[Start of Attachment]

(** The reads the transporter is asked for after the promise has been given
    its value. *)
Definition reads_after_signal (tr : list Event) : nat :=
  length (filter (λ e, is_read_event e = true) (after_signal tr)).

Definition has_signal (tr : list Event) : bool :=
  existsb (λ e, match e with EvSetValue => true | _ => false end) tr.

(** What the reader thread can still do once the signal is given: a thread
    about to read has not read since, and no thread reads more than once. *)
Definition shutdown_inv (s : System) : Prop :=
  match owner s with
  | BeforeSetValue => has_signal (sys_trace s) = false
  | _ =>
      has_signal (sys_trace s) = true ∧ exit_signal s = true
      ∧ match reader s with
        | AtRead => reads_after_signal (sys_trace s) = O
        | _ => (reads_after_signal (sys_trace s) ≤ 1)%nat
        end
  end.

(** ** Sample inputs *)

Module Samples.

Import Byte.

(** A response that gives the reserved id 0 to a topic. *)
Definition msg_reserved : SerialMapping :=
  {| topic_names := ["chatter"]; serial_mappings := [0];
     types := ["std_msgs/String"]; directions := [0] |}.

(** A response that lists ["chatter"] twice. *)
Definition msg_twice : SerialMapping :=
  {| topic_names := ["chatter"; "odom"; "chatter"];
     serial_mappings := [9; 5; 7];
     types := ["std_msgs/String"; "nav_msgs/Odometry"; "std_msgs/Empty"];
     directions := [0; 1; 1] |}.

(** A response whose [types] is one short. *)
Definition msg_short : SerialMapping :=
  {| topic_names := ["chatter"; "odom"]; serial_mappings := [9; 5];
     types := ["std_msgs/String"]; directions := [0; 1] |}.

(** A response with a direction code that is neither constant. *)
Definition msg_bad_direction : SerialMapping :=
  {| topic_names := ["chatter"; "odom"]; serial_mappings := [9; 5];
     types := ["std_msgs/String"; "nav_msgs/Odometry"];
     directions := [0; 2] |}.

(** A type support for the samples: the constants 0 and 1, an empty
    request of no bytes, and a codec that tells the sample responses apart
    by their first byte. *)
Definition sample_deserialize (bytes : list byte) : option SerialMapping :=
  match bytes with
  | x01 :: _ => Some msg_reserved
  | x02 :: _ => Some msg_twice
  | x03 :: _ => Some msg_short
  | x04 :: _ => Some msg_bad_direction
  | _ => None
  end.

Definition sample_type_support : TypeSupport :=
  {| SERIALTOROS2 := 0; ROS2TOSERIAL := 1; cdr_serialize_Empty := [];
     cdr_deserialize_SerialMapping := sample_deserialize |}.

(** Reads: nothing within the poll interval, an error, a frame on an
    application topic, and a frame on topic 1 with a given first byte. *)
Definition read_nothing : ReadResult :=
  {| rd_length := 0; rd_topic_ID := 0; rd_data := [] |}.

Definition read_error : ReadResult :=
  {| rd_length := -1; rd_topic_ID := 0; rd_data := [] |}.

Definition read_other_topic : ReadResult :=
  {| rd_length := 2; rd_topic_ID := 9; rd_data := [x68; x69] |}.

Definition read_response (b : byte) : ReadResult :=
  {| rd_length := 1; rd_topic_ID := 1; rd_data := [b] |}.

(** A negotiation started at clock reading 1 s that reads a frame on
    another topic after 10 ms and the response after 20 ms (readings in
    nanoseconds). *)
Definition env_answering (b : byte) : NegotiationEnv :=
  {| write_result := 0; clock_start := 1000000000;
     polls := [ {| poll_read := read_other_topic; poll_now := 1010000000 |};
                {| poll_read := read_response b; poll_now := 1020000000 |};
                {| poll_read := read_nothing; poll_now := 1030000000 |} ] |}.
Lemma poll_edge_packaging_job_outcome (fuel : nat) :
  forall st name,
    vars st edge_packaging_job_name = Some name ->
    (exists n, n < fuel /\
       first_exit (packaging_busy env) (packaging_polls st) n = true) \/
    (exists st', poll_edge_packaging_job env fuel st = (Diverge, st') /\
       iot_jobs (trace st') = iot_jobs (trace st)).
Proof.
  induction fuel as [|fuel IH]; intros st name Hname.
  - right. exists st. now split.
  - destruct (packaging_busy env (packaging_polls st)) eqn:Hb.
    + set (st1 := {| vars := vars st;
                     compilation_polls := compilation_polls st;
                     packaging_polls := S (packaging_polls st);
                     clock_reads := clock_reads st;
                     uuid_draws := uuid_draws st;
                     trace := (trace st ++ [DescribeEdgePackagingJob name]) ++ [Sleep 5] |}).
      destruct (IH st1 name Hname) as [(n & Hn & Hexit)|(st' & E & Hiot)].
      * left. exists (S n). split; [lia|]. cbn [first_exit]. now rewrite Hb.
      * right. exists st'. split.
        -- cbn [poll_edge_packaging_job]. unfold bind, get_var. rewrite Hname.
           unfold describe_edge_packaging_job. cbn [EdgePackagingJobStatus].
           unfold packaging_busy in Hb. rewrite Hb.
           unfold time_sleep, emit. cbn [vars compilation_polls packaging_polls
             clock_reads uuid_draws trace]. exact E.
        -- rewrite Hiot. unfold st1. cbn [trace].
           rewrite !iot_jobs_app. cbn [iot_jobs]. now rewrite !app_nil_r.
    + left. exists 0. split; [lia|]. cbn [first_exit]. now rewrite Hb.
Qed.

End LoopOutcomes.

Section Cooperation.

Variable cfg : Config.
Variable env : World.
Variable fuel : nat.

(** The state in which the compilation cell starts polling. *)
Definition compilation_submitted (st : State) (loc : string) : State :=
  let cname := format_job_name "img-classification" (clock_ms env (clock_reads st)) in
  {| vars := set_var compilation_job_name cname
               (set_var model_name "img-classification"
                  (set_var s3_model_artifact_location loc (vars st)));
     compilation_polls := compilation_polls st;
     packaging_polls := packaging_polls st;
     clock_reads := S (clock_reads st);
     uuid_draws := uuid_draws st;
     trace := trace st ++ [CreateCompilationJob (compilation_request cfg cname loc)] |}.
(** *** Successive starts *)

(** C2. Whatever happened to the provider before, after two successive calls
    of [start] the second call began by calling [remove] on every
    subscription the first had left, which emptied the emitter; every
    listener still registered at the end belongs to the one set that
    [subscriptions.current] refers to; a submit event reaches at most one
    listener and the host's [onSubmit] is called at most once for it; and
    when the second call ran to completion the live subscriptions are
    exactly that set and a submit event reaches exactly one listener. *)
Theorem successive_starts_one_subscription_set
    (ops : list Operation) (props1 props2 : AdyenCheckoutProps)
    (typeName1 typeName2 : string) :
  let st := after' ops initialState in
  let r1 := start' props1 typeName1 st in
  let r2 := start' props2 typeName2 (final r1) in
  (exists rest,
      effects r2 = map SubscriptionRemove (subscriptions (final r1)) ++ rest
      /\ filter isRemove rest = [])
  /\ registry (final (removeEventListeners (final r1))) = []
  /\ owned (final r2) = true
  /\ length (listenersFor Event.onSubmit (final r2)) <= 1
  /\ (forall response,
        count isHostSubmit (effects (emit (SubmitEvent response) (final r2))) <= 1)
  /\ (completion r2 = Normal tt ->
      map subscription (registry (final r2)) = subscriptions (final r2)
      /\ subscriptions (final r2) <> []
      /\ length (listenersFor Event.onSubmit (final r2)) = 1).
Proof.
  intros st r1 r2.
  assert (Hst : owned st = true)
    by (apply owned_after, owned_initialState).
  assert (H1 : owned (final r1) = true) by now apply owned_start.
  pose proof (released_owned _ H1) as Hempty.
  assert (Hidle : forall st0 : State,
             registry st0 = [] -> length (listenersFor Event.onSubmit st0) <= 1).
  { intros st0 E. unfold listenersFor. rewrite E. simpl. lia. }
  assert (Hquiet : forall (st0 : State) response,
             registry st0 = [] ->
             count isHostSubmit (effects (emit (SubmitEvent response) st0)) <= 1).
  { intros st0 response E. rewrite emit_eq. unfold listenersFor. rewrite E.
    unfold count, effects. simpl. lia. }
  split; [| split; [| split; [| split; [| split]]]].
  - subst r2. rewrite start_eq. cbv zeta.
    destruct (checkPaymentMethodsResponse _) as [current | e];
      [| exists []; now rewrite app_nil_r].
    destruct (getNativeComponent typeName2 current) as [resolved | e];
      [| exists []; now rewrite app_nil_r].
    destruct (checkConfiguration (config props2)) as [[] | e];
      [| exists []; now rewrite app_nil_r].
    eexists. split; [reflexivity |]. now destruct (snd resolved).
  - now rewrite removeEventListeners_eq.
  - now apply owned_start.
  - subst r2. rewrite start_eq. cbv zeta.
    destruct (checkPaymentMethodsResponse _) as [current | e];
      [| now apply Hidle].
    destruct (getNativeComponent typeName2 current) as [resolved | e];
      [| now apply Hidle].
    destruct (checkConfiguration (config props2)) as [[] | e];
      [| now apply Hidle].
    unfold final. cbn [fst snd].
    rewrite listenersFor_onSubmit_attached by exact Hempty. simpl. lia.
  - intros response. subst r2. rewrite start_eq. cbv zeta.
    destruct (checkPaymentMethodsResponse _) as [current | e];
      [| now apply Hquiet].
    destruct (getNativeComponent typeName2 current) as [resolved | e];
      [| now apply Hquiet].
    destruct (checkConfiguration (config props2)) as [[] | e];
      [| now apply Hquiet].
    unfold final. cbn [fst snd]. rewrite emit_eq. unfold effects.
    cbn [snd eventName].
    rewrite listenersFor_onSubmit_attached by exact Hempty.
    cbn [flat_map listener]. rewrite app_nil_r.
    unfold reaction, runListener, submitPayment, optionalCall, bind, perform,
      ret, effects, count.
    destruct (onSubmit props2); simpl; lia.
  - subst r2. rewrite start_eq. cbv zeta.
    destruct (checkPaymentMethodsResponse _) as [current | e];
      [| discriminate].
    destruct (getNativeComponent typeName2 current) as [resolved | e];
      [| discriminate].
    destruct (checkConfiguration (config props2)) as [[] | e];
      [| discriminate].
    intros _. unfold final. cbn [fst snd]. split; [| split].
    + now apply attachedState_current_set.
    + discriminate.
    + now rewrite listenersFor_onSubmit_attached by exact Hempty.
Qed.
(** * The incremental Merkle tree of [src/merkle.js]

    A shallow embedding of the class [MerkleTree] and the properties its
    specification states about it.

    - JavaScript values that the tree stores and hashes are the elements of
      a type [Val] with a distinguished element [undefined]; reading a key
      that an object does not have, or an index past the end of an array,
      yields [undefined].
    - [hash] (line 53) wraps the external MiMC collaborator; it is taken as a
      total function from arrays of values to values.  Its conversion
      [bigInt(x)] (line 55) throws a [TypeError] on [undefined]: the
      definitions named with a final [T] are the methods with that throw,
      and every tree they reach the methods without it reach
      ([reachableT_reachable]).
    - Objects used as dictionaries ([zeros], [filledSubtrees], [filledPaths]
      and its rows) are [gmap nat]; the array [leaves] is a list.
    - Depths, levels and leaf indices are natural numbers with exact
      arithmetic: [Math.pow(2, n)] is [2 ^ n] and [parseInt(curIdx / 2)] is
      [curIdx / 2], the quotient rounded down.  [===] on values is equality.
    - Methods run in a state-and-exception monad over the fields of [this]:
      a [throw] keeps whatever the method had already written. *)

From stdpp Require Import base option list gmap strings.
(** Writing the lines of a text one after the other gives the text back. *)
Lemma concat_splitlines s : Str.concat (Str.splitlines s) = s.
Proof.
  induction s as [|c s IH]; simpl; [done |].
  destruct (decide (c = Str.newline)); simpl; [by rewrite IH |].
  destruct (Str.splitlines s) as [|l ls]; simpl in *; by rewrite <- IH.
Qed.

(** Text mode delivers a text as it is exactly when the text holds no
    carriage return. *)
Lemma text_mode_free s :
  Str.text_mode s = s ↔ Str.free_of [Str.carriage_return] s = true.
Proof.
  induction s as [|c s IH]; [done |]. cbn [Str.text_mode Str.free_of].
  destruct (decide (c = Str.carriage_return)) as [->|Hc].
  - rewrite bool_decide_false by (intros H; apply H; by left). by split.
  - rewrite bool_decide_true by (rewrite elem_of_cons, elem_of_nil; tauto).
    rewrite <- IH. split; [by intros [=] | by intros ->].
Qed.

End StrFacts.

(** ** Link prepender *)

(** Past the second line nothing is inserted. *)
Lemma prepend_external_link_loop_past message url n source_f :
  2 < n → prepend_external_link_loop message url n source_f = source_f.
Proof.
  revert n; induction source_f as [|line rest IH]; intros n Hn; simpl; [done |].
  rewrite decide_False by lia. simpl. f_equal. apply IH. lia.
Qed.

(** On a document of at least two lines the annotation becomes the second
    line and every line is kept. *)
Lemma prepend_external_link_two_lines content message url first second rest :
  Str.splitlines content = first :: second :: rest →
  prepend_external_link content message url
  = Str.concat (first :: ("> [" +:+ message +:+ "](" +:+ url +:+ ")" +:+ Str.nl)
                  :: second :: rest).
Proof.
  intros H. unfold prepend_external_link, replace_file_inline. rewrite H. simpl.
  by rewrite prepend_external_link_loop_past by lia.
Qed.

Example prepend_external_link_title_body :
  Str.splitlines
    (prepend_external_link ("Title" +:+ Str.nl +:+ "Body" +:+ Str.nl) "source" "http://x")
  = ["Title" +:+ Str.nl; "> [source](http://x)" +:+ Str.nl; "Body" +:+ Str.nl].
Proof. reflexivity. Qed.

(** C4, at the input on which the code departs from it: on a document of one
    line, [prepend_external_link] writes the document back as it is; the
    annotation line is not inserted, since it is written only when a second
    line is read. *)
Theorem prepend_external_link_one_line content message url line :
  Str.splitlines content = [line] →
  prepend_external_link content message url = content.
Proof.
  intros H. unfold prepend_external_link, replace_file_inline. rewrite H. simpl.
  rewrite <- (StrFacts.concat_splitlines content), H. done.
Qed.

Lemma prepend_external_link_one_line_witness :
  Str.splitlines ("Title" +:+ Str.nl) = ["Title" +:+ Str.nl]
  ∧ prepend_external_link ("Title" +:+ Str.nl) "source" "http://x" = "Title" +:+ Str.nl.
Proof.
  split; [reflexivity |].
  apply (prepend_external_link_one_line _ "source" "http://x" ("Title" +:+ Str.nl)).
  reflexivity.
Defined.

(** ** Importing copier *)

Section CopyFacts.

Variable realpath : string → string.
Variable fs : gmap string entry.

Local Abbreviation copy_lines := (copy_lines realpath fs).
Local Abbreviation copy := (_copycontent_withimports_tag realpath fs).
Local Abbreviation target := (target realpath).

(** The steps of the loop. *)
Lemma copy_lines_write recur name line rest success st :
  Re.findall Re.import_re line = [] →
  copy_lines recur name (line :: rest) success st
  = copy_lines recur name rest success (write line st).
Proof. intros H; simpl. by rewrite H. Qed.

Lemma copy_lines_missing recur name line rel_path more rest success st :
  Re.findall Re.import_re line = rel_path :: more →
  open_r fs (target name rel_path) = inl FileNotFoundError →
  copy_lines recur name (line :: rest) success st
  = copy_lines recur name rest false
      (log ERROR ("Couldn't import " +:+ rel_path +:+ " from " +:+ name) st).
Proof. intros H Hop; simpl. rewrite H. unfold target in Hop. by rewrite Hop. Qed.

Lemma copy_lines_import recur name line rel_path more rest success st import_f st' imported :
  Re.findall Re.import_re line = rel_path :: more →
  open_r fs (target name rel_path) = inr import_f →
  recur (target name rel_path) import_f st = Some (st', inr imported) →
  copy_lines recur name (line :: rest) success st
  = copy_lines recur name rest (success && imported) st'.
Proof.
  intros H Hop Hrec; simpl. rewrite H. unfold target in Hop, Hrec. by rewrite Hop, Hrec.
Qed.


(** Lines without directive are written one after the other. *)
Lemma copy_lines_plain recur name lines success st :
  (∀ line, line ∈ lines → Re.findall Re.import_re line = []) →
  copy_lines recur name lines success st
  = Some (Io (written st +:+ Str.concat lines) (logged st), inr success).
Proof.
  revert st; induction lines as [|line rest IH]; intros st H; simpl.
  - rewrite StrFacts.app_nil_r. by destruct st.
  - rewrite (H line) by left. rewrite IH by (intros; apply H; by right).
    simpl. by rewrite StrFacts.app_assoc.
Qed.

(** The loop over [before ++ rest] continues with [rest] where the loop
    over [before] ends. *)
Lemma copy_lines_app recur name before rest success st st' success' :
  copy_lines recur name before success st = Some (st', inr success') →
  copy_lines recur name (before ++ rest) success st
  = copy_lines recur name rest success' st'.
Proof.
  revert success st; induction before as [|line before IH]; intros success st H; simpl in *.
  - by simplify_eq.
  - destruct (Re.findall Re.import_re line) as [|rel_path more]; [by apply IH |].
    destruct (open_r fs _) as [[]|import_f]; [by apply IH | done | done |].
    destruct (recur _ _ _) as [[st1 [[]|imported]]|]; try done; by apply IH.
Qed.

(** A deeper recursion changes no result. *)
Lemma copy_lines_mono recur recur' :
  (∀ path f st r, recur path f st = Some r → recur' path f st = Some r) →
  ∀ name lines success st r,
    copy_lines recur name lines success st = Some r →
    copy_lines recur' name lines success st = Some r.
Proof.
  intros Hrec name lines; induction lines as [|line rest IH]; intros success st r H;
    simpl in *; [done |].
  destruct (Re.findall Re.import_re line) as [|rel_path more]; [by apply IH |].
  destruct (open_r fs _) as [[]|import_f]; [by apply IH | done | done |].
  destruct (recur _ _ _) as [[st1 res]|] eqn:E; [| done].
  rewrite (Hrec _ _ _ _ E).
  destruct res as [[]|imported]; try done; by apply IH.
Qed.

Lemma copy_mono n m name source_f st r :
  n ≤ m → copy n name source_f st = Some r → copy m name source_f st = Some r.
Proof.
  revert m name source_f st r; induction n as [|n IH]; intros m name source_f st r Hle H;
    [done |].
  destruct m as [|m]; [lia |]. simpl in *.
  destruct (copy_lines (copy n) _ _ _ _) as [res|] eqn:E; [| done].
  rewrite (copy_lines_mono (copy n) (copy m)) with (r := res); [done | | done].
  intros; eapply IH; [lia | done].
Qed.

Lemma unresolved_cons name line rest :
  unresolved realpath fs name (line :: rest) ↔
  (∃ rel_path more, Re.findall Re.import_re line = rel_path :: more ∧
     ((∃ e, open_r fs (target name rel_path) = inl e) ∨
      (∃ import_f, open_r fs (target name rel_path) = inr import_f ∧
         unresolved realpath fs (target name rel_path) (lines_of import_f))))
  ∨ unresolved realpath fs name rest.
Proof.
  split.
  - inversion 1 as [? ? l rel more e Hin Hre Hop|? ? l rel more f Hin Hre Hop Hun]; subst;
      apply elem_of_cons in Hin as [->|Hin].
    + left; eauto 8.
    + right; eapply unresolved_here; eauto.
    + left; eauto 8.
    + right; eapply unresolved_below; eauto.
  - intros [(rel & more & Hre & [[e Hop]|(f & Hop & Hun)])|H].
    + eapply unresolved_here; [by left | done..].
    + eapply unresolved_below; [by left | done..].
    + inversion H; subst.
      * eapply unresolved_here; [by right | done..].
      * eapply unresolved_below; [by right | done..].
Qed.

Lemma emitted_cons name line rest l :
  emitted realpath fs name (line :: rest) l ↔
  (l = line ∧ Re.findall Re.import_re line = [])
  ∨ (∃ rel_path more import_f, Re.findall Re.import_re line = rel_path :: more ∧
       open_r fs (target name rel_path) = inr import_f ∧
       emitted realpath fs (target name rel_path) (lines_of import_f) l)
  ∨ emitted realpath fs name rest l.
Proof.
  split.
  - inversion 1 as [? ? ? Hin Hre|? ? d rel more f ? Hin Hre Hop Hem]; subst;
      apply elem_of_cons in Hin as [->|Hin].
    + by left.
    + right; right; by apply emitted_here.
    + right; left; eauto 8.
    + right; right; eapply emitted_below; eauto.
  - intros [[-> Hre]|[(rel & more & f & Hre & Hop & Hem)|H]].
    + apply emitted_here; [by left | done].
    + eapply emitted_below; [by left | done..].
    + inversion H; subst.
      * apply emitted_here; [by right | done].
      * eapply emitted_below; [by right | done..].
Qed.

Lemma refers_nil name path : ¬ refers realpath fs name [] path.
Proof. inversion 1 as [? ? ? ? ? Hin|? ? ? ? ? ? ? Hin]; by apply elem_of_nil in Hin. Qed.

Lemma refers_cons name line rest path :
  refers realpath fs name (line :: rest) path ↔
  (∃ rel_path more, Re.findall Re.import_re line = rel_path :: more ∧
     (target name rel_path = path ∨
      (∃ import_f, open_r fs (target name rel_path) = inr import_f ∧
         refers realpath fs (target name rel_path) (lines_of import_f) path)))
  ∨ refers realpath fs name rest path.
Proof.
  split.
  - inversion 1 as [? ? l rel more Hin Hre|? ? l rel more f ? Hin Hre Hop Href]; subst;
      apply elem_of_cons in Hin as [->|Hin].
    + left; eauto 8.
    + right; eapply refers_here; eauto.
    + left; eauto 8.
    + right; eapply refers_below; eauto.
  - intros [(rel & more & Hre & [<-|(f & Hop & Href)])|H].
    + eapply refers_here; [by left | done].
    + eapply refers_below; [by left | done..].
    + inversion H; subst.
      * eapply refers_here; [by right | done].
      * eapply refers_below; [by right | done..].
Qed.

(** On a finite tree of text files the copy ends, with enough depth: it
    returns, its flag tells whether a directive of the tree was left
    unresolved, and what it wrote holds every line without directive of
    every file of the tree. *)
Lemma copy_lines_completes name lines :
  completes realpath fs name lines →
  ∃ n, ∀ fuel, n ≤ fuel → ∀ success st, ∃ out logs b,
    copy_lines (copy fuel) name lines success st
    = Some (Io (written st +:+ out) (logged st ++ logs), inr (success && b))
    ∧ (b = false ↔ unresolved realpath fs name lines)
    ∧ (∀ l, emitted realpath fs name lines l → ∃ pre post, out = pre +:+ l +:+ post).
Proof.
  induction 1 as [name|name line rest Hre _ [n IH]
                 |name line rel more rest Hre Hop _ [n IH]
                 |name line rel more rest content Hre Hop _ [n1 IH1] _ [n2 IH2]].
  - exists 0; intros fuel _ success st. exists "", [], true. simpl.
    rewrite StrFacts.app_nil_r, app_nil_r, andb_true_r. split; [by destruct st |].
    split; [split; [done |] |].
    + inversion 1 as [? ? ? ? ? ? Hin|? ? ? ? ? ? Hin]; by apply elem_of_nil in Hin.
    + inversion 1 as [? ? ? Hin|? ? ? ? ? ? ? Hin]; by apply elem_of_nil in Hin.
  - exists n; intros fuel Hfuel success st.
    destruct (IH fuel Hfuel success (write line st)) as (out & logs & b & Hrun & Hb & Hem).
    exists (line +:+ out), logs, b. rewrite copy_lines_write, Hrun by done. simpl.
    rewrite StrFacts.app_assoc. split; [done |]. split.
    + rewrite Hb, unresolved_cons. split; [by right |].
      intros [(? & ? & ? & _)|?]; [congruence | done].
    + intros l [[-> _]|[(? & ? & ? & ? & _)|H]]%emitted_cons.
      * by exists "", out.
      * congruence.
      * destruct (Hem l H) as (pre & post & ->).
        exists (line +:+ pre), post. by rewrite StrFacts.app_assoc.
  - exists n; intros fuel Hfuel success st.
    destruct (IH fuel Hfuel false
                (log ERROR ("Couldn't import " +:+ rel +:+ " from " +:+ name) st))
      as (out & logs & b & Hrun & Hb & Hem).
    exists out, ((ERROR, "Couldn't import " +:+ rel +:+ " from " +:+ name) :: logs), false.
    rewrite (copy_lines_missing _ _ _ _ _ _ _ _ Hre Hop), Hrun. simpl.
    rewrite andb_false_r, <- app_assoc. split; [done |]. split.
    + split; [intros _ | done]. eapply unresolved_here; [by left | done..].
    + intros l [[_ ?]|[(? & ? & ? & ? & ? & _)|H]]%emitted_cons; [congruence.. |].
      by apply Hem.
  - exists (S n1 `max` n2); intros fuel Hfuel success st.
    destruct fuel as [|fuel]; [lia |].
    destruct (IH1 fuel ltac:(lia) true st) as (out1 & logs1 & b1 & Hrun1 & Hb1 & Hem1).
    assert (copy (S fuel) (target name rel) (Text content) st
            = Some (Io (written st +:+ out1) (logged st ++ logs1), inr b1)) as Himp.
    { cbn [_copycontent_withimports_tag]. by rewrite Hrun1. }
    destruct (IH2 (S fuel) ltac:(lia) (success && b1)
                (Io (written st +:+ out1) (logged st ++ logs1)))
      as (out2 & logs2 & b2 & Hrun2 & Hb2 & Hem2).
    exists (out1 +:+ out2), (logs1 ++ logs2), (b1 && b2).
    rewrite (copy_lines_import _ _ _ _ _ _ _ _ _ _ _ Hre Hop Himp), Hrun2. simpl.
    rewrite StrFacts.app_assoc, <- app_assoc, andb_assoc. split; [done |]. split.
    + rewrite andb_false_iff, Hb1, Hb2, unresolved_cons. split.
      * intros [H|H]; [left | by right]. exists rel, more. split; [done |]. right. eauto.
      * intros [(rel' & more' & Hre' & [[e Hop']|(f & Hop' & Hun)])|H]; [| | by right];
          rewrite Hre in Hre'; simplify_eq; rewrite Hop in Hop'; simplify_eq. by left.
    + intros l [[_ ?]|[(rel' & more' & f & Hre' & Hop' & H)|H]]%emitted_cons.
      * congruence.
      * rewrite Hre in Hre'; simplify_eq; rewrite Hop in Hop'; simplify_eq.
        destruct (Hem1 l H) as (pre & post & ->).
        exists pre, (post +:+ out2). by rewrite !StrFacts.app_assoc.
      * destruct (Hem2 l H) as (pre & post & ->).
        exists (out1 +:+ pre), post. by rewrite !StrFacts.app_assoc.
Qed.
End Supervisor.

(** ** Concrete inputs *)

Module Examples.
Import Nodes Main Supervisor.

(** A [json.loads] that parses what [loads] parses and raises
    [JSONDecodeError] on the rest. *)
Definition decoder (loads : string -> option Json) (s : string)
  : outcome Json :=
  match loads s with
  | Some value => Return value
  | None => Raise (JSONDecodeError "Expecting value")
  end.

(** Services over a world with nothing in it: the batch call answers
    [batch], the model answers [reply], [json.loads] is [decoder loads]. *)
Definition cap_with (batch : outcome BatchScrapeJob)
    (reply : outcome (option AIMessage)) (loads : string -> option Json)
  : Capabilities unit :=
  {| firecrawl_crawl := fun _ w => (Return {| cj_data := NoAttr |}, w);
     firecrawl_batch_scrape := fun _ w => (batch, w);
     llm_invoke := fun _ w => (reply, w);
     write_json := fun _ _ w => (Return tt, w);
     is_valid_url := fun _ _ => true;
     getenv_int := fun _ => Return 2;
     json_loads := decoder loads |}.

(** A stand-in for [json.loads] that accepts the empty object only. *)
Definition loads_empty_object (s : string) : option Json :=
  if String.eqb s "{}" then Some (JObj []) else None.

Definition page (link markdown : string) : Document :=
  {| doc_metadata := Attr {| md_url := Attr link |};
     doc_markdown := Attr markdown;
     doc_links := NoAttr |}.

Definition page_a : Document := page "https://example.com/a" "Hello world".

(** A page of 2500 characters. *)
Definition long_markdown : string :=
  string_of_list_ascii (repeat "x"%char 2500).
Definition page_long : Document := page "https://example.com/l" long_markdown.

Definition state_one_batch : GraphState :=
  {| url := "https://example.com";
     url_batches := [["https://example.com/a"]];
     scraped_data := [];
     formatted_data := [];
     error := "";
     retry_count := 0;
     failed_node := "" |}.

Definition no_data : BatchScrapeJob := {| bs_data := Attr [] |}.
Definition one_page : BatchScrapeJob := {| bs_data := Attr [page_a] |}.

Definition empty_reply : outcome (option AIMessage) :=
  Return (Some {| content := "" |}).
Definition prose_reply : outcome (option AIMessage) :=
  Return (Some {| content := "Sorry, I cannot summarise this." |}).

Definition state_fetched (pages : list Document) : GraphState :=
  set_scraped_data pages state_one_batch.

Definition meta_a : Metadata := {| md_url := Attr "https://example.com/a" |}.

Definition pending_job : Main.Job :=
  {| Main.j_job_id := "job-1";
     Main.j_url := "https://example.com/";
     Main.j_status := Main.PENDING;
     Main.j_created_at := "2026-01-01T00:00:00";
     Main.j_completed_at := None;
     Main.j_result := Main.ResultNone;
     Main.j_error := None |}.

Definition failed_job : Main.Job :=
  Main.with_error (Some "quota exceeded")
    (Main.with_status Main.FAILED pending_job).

[End of Attachment]

— EXERCISE DIRECTIONS —
Begin at the line above that has "Definition empty_reply : outcome" and stop after the line that has "I cannot summarise", copying each line exactly and adding nothing else.

— RESULT OF THIS EXERCISE —
Definition empty_reply : outcome (option AIMessage) :=
  Return (Some {| content := "" |}).
Definition prose_reply : outcome (option AIMessage) :=
  Return (Some {| content := "Sorry, I cannot summarise this." |}).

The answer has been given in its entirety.